■ EXERCISE OBJECTIVE: In the data below, find each line that contains the word "QueryAgent" and copy it.

══ RECORDS FOR THIS EXERCISE ══

Definition metro (journey : Z) (seconds : Z) : SLApi.Departure :=
  {| SLApi.journey_id := Some journey;
     SLApi.line := Some {| SLApi.line_id := Some 14%Z;
                           SLApi.line_designation := Some "14";
                           SLApi.transport_mode := Some "METRO" |};
     SLApi.direction_code := Some 1%Z;
     SLApi.stop_point := None;
     SLApi.expected := (seconds * 1000)%Z;
     SLApi.destination := "Morby" |}.

Definition departures_at (site_id : Z) : list SLApi.Departure :=
  if (site_id =? 1)%Z then
    [ bus 1001 10 100 100; bus 1002 10 100 100; bus 1003 10 100 100;
      metro 7001 120;
      bus 1004 10 100 100; bus 1005 10 100 100; bus 1006 10 100 100;
      bus 1007 10 100 100; bus 1008 10 100 100; bus 1009 10 100 100;
      bus 2001 20 101 650;
      bus 5001 50 100 400 ]
  else if (site_id =? 2)%Z then
    [ bus 3001 30 201 300; bus 3101 31 202 300 ]
  else if (site_id =? 8)%Z then
    [ bus 4001 40 801 700; bus 4101 41 802 900 ]
  else if (site_id =? 9)%Z then
    [ bus 5001 50 900 1000 ]
  else [].

(** Site 3 does not exist upstream: the request is answered with 404. *)
Definition feed (i : nat) (r : SLApi.Request) : SLApi.HttpResult :=
  if (SLApi.req_site r =? 3)%Z then SLApi.Rejected "Request failed with status code 404"
  else SLApi.Resolved 200 (Some (departures_at (SLApi.req_site r))).

End City.

(** ** A trip through the city: from corner A to corner C *)

Module CityTrip.
Import DB PathSolver Route Engine.
Local Open Scope Q_scope.

Definition origin : Point := (0, 0).
Definition destination : Point := (10, 10).

(** Odenplan, Stadsbiblioteket and Roslagstull around A; Tekniska,
    Stadsbiblioteket and Roslagstull around C. *)
Definition originSites : list Site := findNearbySites City.pg City.db origin.
Definition destinationSites : list Site := findNearbySites City.pg City.db destination.

(** The departures the planner loads for these sites. *)
Definition departuresCache : gmap Z (list SLApi.Departure) :=
  match SLApi.getBatchDepartures City.feed
          (List.map siteId originSites ++ List.map siteId destinationSites) 1200 with
  | Normal results => results
  | Thrown _ => ∅
  end.

(** Line 50 runs from Odenplan to Tekniska: the direct candidates. *)
Definition directRoutes (preferences : Preferences) : list RoutePlan :=
  findDirectRoutes City.pg reference_dijkstra City.db 0
    originSites destinationSites 0 3600 "2025-08" departuresCache preferences.

(** The one-transfer search over the same sites and departures. *)
Definition transferRoutes : list RoutePlan :=
  Transfer.findTransferRoutes City.manhattan City.db 0
    originSites destinationSites 0 3600 "2025-08" departuresCache.

Definition agents : list Transfer.QueryAgent :=
  Transfer.query_agents City.db originSites departuresCache.

Definition chain (agent : Transfer.QueryAgent) : Transfer.Chain :=
  Transfer.findTransferChainCached City.manhattan City.db 0 agent
    destinationSites 3600 "2025-08" departuresCache.

(** The first agent boards line 10 at Odenplan A, 100 s into the window;
    its first hop takes it to Stadsbiblioteket A, where line 30 leaves
    stop 201 at 300 s and reaches Roslagstull. *)
Definition agent1 : Transfer.QueryAgent :=
  {| Transfer.journeyId := 1001;
     Transfer.lineId := Some 10%Z;
     Transfer.directionCode := Some 1%Z;
     Transfer.currentStopId := 100;
     Transfer.nominalTime := 100000;
     Transfer.departure_expectedTime := 100000;
     Transfer.originSite :=
       {| siteId := 1; siteName := "Odenplan"; site_lat := 0; site_lon := 0;
          walkingDistance := 0 |};
     Transfer.departureStopInfo := City.stop 100 1 "Odenplan A" (0, 0) |}.

Definition hop1 : Transfer.NextStop :=
  {| Transfer.next_stop_point_id := 200;
     Transfer.next_site_id := Some 2%Z;
     Transfer.next_name := "Stadsbiblioteket A" |}.

Definition connection1 : Transfer.Connection :=
  {| Transfer.c_journeyId := 3001;
     Transfer.c_lineId := Some 30%Z;
     Transfer.c_departureTime := 300000;
     Transfer.c_departureStopId := 201;
     Transfer.c_transferSiteId := Some 2%Z;
     Transfer.c_destSiteId := 8;
     Transfer.c_destSite :=
       {| siteId := 8; siteName := "Roslagstull"; site_lat := 10; site_lon := 0;
          walkingDistance := 1000 |};
     Transfer.c_directionCode := Some 1%Z |}.

Definition options (maxResults : option Z) : Options :=
  {| opt_gviMonth := Some "2025-08";
     opt_preferences := Some {| time := 0.7; green := 0.3 |};
     opt_maxResults := maxResults |}.

End CityTrip.

(** ** Months of GVI data ([getAvailableMonths], [getRecommendedMonth],
    [validateMonth], and the engine's [validateGVIDataMonth] and
    [getAvailableGVIMonths])

    The queries are total on the embedded database, so the [catch]
    branches of these functions (the fallback month when the connection
    fails) are not part of the embedding.  Months are compared as byte
    strings. *)

Module Months.
Import DB.

Definition fallback : string := "2025-08".

(** The months of the rows [WHERE gvi IS NOT NULL]. *)
Definition valued_months (db : Database) : list string :=
  List.map month
    (List.filter (fun g => match gvi g with Some _ => true | None => false end)
                 (gvi_points db)).

(** [SELECT DISTINCT month ... ORDER BY month DESC] *)
Definition getAvailableMonths (db : Database) : list string :=
  sort_by (fun a b => String.leb b a)
          (Engine.distinct String.eqb (valued_months db)).

(** [COUNT( * )] of a group of [GROUP BY month]. *)
Definition point_count (db : Database) (mo : string) : nat :=
  List.length (List.filter (String.eqb mo) (valued_months db)).

(** [ORDER BY point_count DESC, month DESC] *)
Definition by_count_then_month (a b : string * nat) : bool :=
  (snd b <? snd a)%nat
  || ((snd a =? snd b)%nat && String.leb (fst b) (fst a)).

(** [result.rows[0]?.month || "2025-08"]: the empty string is falsy. *)
Definition getRecommendedMonth (db : Database) : string :=
  let groups :=
    List.map (fun mo => (mo, point_count db mo))
             (Engine.distinct String.eqb (valued_months db)) in
  match sort_by by_count_then_month groups with
  | [] => fallback
  | row :: _ => if String.eqb (fst row) "" then fallback else fst row
  end.

(** [\d] *)
Definition is_digit (c : ascii) : bool :=
  (48 <=? nat_of_ascii c)%nat && (nat_of_ascii c <=? 57)%nat.

(** [/^\d{4}-\d{2}$/.test(month)] *)
Definition month_format (mo : string) : bool :=
  match list_ascii_of_string mo with
  | [y1; y2; y3; y4; dash; m1; m2] =>
      is_digit y1 && is_digit y2 && is_digit y3 && is_digit y4
      && Ascii.eqb dash "-"
      && is_digit m1 && is_digit m2
  | _ => false
  end.

Inductive Validation :=
| Valid                                       (* isValid: true *)
| InvalidFormat                               (* 'Invalid month format ...' *)
| NoData (availableMonths : list string).     (* 'No GVI data available ...' *)

(** [availableMonths.includes(month)] *)
Definition includes (l : list string) (mo : string) : bool :=
  existsb (String.eqb mo) l.

Definition validateMonth (db : Database) (mo : string) : Validation :=
  if negb (month_format mo) then InvalidFormat
  else
    let availableMonths := getAvailableMonths db in
    if negb (includes availableMonths mo) then NoData availableMonths
    else Valid.

Definition isValid (v : Validation) : bool :=
  match v with Valid => true | _ => false end.

(** The engine's [validateGVIDataMonth]: availability only, no format
    check. *)
Definition validateGVIDataMonth (db : Database) (mo : string) : bool :=
  includes (getAvailableMonths db) mo.

Record AvailableGVIMonths := {
  months : list string;
  latest : string;
  recommended : string
}.
(** C4. A URL whose cache entry is as old as the TTL or older: the call
    behaves as a call on the cache from which that entry has been
    removed; it issues the primary request for [url]; if it succeeds,
    the cache holds for [url] an entry with the new response whose
    timestamp is strictly later than the expired one; and if it fails
    the stale entry is gone. *)
Theorem fastApi_stale_entry_refreshed net env url w e :
  CACHE w !! url = Some e ->
  (10 * 60 * 1000 <= clock w - Entry.time e)%Z ->
  fastApi net env url w = fastApi net env url (with_CACHE (delete url) w) /\
  let '(r, w') := fastApi net env url w in
  (exists rest,
     requests w' = requests w ++ {| target := url; timeout := 5000 |} :: rest) /\
  (forall res, r = Fulfilled res ->
     exists e', CACHE w' !! url = Some e' /\ Entry.data e' = res /\
                Entry.time e' = clock w /\ (Entry.time e < Entry.time e')%Z) /\
  (forall err, r = Rejected err -> CACHE w' !! url = None).
Proof.
  intros He Hage.
  assert (Hst : ~ fresh (clock w) e) by (unfold fresh, CACHE_TTL; lia).
  change (10 * 60 * 1000)%Z with CACHE_TTL in Hage. unfold CACHE_TTL in Hage.
  split; [by apply (fastApi_stale_as_absent net env url w e)|].
  rewrite (fastApi_stale_as_absent net env url w e He Hst),
    (fastApi_absent net env url (with_CACHE (delete url) w))
    by apply lookup_delete_eq.
  cbn [with_CACHE CACHE clock requests outbox]. fold (primaryRequest url).
  destruct (reply (net (requests w) (primaryRequest url))) as [res1|].
  - cbn. split; [by eexists|]. split; [|discriminate].
    intros res [= <-]. eexists. split; [apply lookup_insert_eq|].
    cbn. repeat split. lia.
  - destruct (encodeURIComponent url) as [enc|].
    + cbn. destruct (reply (net _ (fallbackRequest env enc))) as [res2|]; cbn.
      * split; [rewrite <- app_assoc; by eexists|]. split; [|discriminate].
        intros res [= <-]. eexists. split; [apply lookup_insert_eq|].
        cbn. repeat split. lia.
      * split; [rewrite <- app_assoc; by eexists|]. split; [discriminate|].
        intros _ _. apply lookup_delete_eq.
    + cbn. split; [by eexists|]. split; [discriminate|].
      intros _ _. apply lookup_delete_eq.
Qed.
Lemma emplace_back_modifies i t (s s' : tree) :
  0 <= i -> lazyTasks_emplace_back i t s = Done tt s' -> modifies (eq i) s s'.
Proof.
  intros Hi H. unfold lazyTasks_emplace_back in H.
  destruct (lazyTasks s !! Z.to_nat i) eqn:E; [|discriminate H].
  injection H as <-. constructor; simpl; auto.
  - apply length_insert.
  - intros j Hj. apply list_lookup_insert_ne. lia.
Qed.

Lemma clear_modifies i (s s' : tree) :
  0 <= i -> lazyTasks_clear i s = Done tt s' -> modifies (eq i) s s'.
Proof.
  intros Hi H. unfold lazyTasks_clear in H.
  destruct (lazyTasks s !! Z.to_nat i) eqn:E; [|discriminate H].
  injection H as <-. constructor; simpl; auto.
  - apply length_insert.
  - intros j Hj. apply list_lookup_insert_ne. lia.
Qed.

Lemma data_at_inv i (s s' : tree) d :
  data_at i s = Done d s' -> s' = s /\ data s !! Z.to_nat i = Some d.
Proof.
  unfold data_at. destruct (data s !! Z.to_nat i); intros H; inversion H; auto.
Qed.

Lemma lazyTasks_at_inv i (s s' : tree) q :
  lazyTasks_at i s = Done q s' -> s' = s /\ lazyTasks s !! Z.to_nat i = Some q.
Proof.
  unfold lazyTasks_at. destruct (lazyTasks s !! Z.to_nat i); intros H; inversion H; auto.
Qed.

Lemma value_inv node o (s s' : tree) q :
  value node o s = Done q s' -> s' = s /\ o = Some q.
Proof.
  destruct o; simpl; unfold ret, fail; intros H; inversion H; auto.
Qed.

(** ** Footprints on a tree with lazy propagation *)

Lemma wrap_nonneg x : 0 <= wrap x.
Proof. unfold wrap. apply Z.mod_pos_bound. lia. Qed.

Lemma forward_task_modifies v c t (s s' : tree) :
  0 <= c -> forward_task v c t s = Done tt s' -> modifies (eq c) s s'.
Proof.
  intros Hc H. unfold forward_task in H.
  destruct (c =? v); [discriminate H|]. now apply emplace_back_modifies in H.
Qed.

Lemma execute_task_modifies v tl tr t (s s' : tree) :
  0 <= v -> execute_task v tl tr t s = Done tt s' ->
  modifies (node_and_children v) s s'.
Proof.
  intros Hv H.
  assert (Hstep : forall q (s0 : tree),
            bind (data_assign v q) (fun _ =>
            bind (forward_task v (wrap (2 * v)) t) (fun _ =>
            forward_task v (wrap (2 * v + 1)) t)) s0 = Done tt s' ->
            modifies (node_and_children v) s0 s').
  { intros q s0 H0. bind_inv H0. units.
    apply data_assign_modifies in E; [|lia].
    apply forward_task_modifies in E0; [|apply wrap_nonneg].
    apply forward_task_modifies in H0; [|apply wrap_nonneg].
    eapply modifies_trans; [|eapply modifies_trans].
    - eapply modifies_weaken; [|exact E]. intros x <-. now left.
    - eapply modifies_weaken; [|exact E0]. intros x <-. right. now left.
    - eapply modifies_weaken; [|exact H0]. intros x <-. right. now right. }
  destruct t; cbn [execute_task] in H.
  - injection H as <-. apply modifies_refl.
  - unfold bind at 1 in H.
    destruct (data_at v s) as [d s1|] eqn:E; [|discriminate H].
    apply data_at_inv in E as [-> _]. unfold bind at 1 in H.
    destruct (value v d s) as [q s1|] eqn:E; [|discriminate H].
    apply value_inv in E as [-> _]. eapply Hstep; exact H.
  - unfold bind at 1 in H.
    destruct (data_at v s) as [d s1|] eqn:E; [|discriminate H].
    apply data_at_inv in E as [-> _]. unfold bind at 1 in H.
    destruct (value v d s) as [q s1|] eqn:E; [|discriminate H].
    apply value_inv in E as [-> _]. eapply Hstep; exact H.
Qed.

Lemma execute_tasks_modifies v tl tr ts : forall (s s' : tree),
  0 <= v -> execute_tasks v tl tr ts s = Done tt s' ->
  modifies (node_and_children v) s s'.
Proof.
  induction ts as [|t ts IH]; intros s s' Hv H; simpl in H.
  - injection H as <-. apply modifies_refl.
  - bind_inv H. destruct a.
    eapply modifies_trans; [eapply execute_task_modifies; eauto|eauto].
Qed.

Lemma pushdown_modifies v tl tr (s s' : tree) :
  0 <= v -> _execute_lazy_tasks_and_pushdown v tl tr s = Done tt s' ->
  modifies (node_and_children v) s s'.
Proof.
  intros Hv H. unfold _execute_lazy_tasks_and_pushdown in H. bind_inv H.
  apply lazyTasks_at_inv in E as [-> _]. destruct a0.
  eapply modifies_trans; [eapply execute_tasks_modifies; eauto|].
  eapply modifies_weaken; [|eapply clear_modifies; eauto].
  unfold node_and_children; intuition.
Qed.


Lemma wrap_small x : 0 <= x < 2 ^ 64 -> wrap x = x.
Proof. intros H. unfold wrap. now apply Z.mod_small. Qed.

═══

■ EXERCISE ANSWER:
Definition agents : list Transfer.QueryAgent :=
Definition chain (agent : Transfer.QueryAgent) : Transfer.Chain :=
Definition agent1 : Transfer.QueryAgent :=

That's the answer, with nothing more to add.